There was the Blood Moon Eclipse, several days ago, that laid yours truly flat on her ars. Utterly wiped out by the sheer energy swirling overhead and underfoot. There was the sweet release of surrendering to this, to all of it, the beautiful and delicious flavor of allowing what is. So often we fight our innate instinct, our responses to the realms articulating around us, and this causes resistance. We all know what happens when resistance, uninvestigated, is allowed to build.
Life offers us many, many opportunities to turn the rigid gaze of guilt and loathing upon ourselves. Why must we bolster its efforts? Why would a lapse in writing, or art, or work, or dutiful practice of whatever it is that you do, be yet another reason for us to cower in shame at our perceived inadequacy?

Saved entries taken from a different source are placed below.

Lemma burn_stakes_inv c s st (timed_out : bool) c' :
  amounts_ok c -> 0 <= st -> (is_subscription s = true -> st <= c_buyer_bond c) ->
  burn_stakes c s st timed_out = Ok c' ->
  amounts_ok c' /\ total c' = total c /\ same_run c c' /\ c_probe_locked c' = c_probe_locked c /\
  exists taken, 0 <= taken <= st /\ (is_subscription s = true -> taken = st) /\
    c_burned c' = c_burned c + taken + (if timed_out then Z.min taken (c_seller_locked c) else 0) /\
    c_seller_locked c' = c_seller_locked c - (if timed_out then Z.min taken (c_seller_locked c) else 0).
Proof.
  intros [] Hst Hbd H. unfold burn_stakes, chain in H.
  destruct (is_subscription s); run H; destruct timed_out; simpl in *;
    (split_and!; [constructor; simpl; try (specialize (Hbd eq_refl)); lia | deal_simpl; lia | done | done |]).
  1,2: exists st; specialize (Hbd eq_refl); lia.
  all: exists (Z.min st (c_buyer_locked c)); split_and!; try done; lia.
Qed.

Lemma refundable_inv c s rem r : 0 <= rem -> 0 <= cprice c -> 0 <= tokens_per_week s ->
  refundable_deposit consts c s rem = Ok r -> 0 <= r <= rem.
Proof.
  intros Hr Hp Hw H. unfold refundable_deposit, chain in H. ok_step H; [|simplify_eq; lia].
  repeat ok_step H. simplify_eq.
  match goal with E : token_pay_and_fee _ _ _ = _ |- _ => apply token_pay_and_fee_inv in E; simplify_eq end.
  checked_facts. subst. unfold saturating_sub in *.
  match goal with |- context [pay_of ?a ?b] => assert (0 <= a) as Hz by nia;
    pose proof (pay_of_nonneg a b Hz Hp); pose proof (fee_of_nonneg consts Hc a b Hz Hp) end.
  unfold cprice in *. lia.
Qed.

(** The dispute's own books: sound money, claims and weeks, whatever the phase. *)
Lemma dispute_charge_keeps c s now b c1 s1 :
  deal_inv consts c s now -> c_disputed c = true -> c_closed c = false ->
  (if is_subscription s && c_probe_accepted c then
     let* w := subscription_weeks_at s (c_dispute_time c) false in
     charge_subscription_through consts c s w
   else Ok (false, c, s)) = Ok (b, c1, s1) ->
  deal_shape consts c1 s1 /\ amounts_ok c1 /\ total c1 = deal_value consts c1 s1 /\
  same_run c c1 /\ same_terms s s1 /\ period_start s1 = period_start s /\
  (if c_probe_accepted c then stream_books consts c1 s1 else probe_phase consts c1 s1).
Proof.
  intros Hi Hd Ho H. pose proof Hi as (Hs & Hp & Ht). unfold phase in Hp. rewrite Ho in Hp.
  destruct (c_probe_accepted c); rewrite ?andb_true_r, ?andb_false_r in H.
  - destruct Hp as [Hb _]. destruct (is_subscription s) eqn:Hsub.
    + ok_step H. destruct (charge_keeps consts c s a b c1 s1 Hs Hb Hsub)
        as (Hs1 & Hb1 & ? & ? & ? & _); [eapply weeks_le; eauto; apply Hs|done|].
      destruct (stream_books_total consts Hc c1 s1 Hs1 Hb1). split_and!; done.
    + simplify_eq. destruct (stream_books_total consts Hc c1 s1 Hs Hb). split_and!; done.
  - simplify_eq. destruct (probe_books consts Hc c1 s1 Hs Hp). split_and!; done.
Qed.

(** The last assignments of a resolved dispute. *)
Definition dispute_closed c (received refunded burned : Z) m : StreamCell :=
  set_closed true (set_machine m (set_disputed false (release_locks (set_seller_received received
    (set_buyer_refunded refunded (set_burned burned c)))))).

Lemma dispute_closed_from c received refunded burned m :
  amounts_ok c -> c_fee_accrued c = 0 -> state m = Closed ->
  price m = cprice c -> seller_bond m = seller_bond (c_machine c) ->
  c_seller_received c <= received -> c_buyer_refunded c <= refunded -> c_burned c <= burned ->
  received + refunded + burned = total c ->
  closed_from c (dispute_closed c received refunded burned m).
Proof.
  intros [] Hf Hm Hp Hb H1 H2 H3 Ht. constructor; simpl; try done; try lia.
  unfold total in *; simpl. lia.
Qed.

Lemma same_run_shape c c' s : same_run c c' -> deal_shape consts c s -> deal_shape consts c' s.
Proof.
  intros [M _ [F P] _ (V & T & _ & _)] []. constructor; unfold cprice in *; rewrite ?M, ?F, ?P, ?V, ?T; done.
Qed.

Lemma resolve_machine (to : bool) m0 m :
  (if to then Ok (snd (resolve_dispute_timeout m0))
   else let* ' (_, m) := machine_err (release_dispute m0) in Ok m) = Ok m ->
  state m = Closed /\ price m = price m0 /\ seller_bond m = seller_bond m0.
Proof.
  destruct to; intros H; [by simplify_eq|]. repeat ok_step H. simplify_eq.
  apply machine_err_ok in E. unfold release_dispute in E. destruct (state m0); by simplify_eq.
Qed.

(** [settle_dispute] pays the cell out; [c5] is the cell after the burns, with
    the identity and the claims of [c]. *)
Lemma settle_dispute_inv c s st (to : bool) r b c' :
  deal_shape consts c s -> amounts_ok c -> 0 <= st ->
  (is_subscription s = true -> st <= c_buyer_bond c) ->
  settle_dispute consts c s st to = Ok (r, b, c') ->
  c_disputed c' = false /\ exists c5, same_run c c5 /\ total c5 = total c /\ closed_from c5 c'.
Proof.
  intros Hs Ha Hst Hbd H. unfold settle_dispute, chain in H. ok_step H. rename a into c4.
  destruct (burn_stakes_inv c s st to c4 Ha Hst Hbd E) as (A4 & T4 & R4 & _).
  pose proof (same_run_shape _ _ _ R4 Hs) as [].
  ok_step H. apply (delivered_nonneg c4) in E0; [|lia].
  ok_step H. apply settle_fees_inv in E1 as (reb & Hr & Hz & ->); [|done|lia|done|apply A4].
  rewrite (Hz eq_refl) in *. set (c5 := set_fee_accrued 0 _) in *.
  assert (amounts_ok c5) as A5 by (destruct A4; constructor; simpl; lia).
  assert (total c5 = total c) as T5 by (rewrite <- T4; unfold total; simpl; lia).
  ok_step H. ok_step H. apply refundable_inv in E2;
    [|checked_facts; destruct A5; lia|change (0 <= cprice c4); lia|].
  2:{ destruct sh_weeks as [(_ & _ & -> & _)|(_ & _ & _ & ?)]; unfold TICK_SIZE in *; lia. }
  repeat ok_step H. checked_facts. injection H as _ _ <-.
  repeat match goal with X : ?v = _ + _ |- _ => is_var v; subst v end.
  match goal with E : _ = Ok ?m |- context [set_machine ?m _] => apply resolve_machine in E as (Q1 & Q2 & Q3) end.
  split; [reflexivity|]. exists c5. split; [etrans; [exact R4|done]|]. split; [done|].
  assert (c_fee_accrued c5 = 0) as F5 by reflexivity.
  destruct A5. apply (dispute_closed_from c5); try done; unfold total; lia.
Qed.

Lemma resolve_inv c s now (to : bool) r b c' s' :
  deal_inv consts c s now -> resolve_mock_dispute consts c s to = Ok (r, b, c', s') ->
  deal_inv consts c' s' now /\ deal_frame c s c' s' /\ c_closed c' = true /\
  c_disputed c = true /\ c_closed c = false.
Proof.
  intros Hi H. unfold resolve_mock_dispute in H. ok_step H. apply negb_false_iff in E as Hd.
  assert (c_closed c = false) as Ho.
  { destruct Hi as (_ & Hp & _). unfold phase in Hp. destruct (c_closed c); [|done].
    destruct Hp. congruence. }
  ok_step H. destruct a as [[x c1] s1].
  destruct (dispute_charge_keeps c s now x c1 s1 Hi Hd Ho E0)
    as (Hs1 & A1 & T1 & R1 & Te1 & Per1 & Ph1). pose proof Hs1 as [].
  ok_step H. rename a into st. apply dispute_stake_inv in E1 as (S1 & S2 & S3 & S4); [|done|lia].
  ok_step H. apply void_claims_inv in E1 as (f & Hf & ->).
  ok_step H. apply credit_token_delta_inv in E1 as [Hcost ->].
  set (c2 := set_tokens_pending f (set_tokens_final f c1)) in *.
  change (cprice c2) with (cprice c1) in *. change (c_tokens_final c2) with f in *.
  set (owed := saturating_sub f (claim_base s1)) in *.
  assert (0 <= owed) as How by (unfold owed, saturating_sub; lia).
  assert (amounts_ok c2) as A2 by (destruct A1; by constructor).
  destruct (pay_out_keeps c2 (pay_of owed (cprice c1)) (fee_of consts owed (cprice c1))) as [A3 T3];
    [done|apply pay_of_nonneg; lia|apply fee_of_nonneg; [done|lia..]|done|].
  set (c3 := pay_out c2 _ _) in *. set (s2 := set_tokens_paid _ s1) in *.
  ok_step H. destruct a as [[r' b'] cz]. injection H as <- <- <- <-.
  assert (deal_shape consts c3 s2) as Hs3 by (destruct Hs1; constructor; try done; simpl; lia).
  apply settle_dispute_inv in E1 as (Hnd & c5 & R5 & T5 & Hcf); [|done|done|lia|done].
  assert (deal_frame c1 s1 c5 s2) as Fr5 by (apply (deal_frame_trans _ _ c3 s2); [done|by apply same_run_frame]).
  assert (deal_times c5 s2 now) as Ht5.
  { eapply (same_run_times c3 c5 s2); [done|done|]. destruct Hi as (_ & _ & Ht).
    destruct (same_run_times _ _ _ s1 now R1 Per1 Ht). by constructor. }
  split; [|split; [|split; [apply Hcf|split; assumption]]].
  2:{ eapply deal_frame_closed; [|exact Hcf]. apply (deal_frame_trans _ _ c1 s1); [by apply same_run_frame|done]. }
  eapply (closed_from_inv consts c5);
    [by eapply same_run_shape| |exact Hcf|exact Hnd| |exact (closed_from_times _ _ _ _ Hcf Hnd Ht5)].
  - rewrite T5. change (total c3 = total c1) in T3. rewrite T3, T1. symmetry. by apply deal_value_frame.
  - destruct R1 as [_ (A1' & _) _ _ _], R5 as [_ (A5' & _) [F5' P5'] _ _].
    rewrite A5', F5', P5'. change (c_probe_accepted c3) with (c_probe_accepted c1). rewrite A1'. simpl.
    destruct (c_probe_accepted c); destruct Ph1; lia.
Qed.
End Ops.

We have the power, the capacity, the URGE to heal. We, and we alone, can heal ourselves. All the powers of the universe are poised to facilitate this evolution, even the moments that shatter us to bits. They are all part of the process, down to our very cells. This miraculous scheme is so beyond our comprehension. All we must do is surrender, and be carried.
These lapses, these dances with the void, are not flaws. They are the sanctified act of surrendering to God, to ourselves, to the Divine essence of the most fragile present moment. They are consecrated invitations to inquire within. They are holy opportunities to heal. They are portals we must walk through, if only to lean against the door once it’s closed, and rest.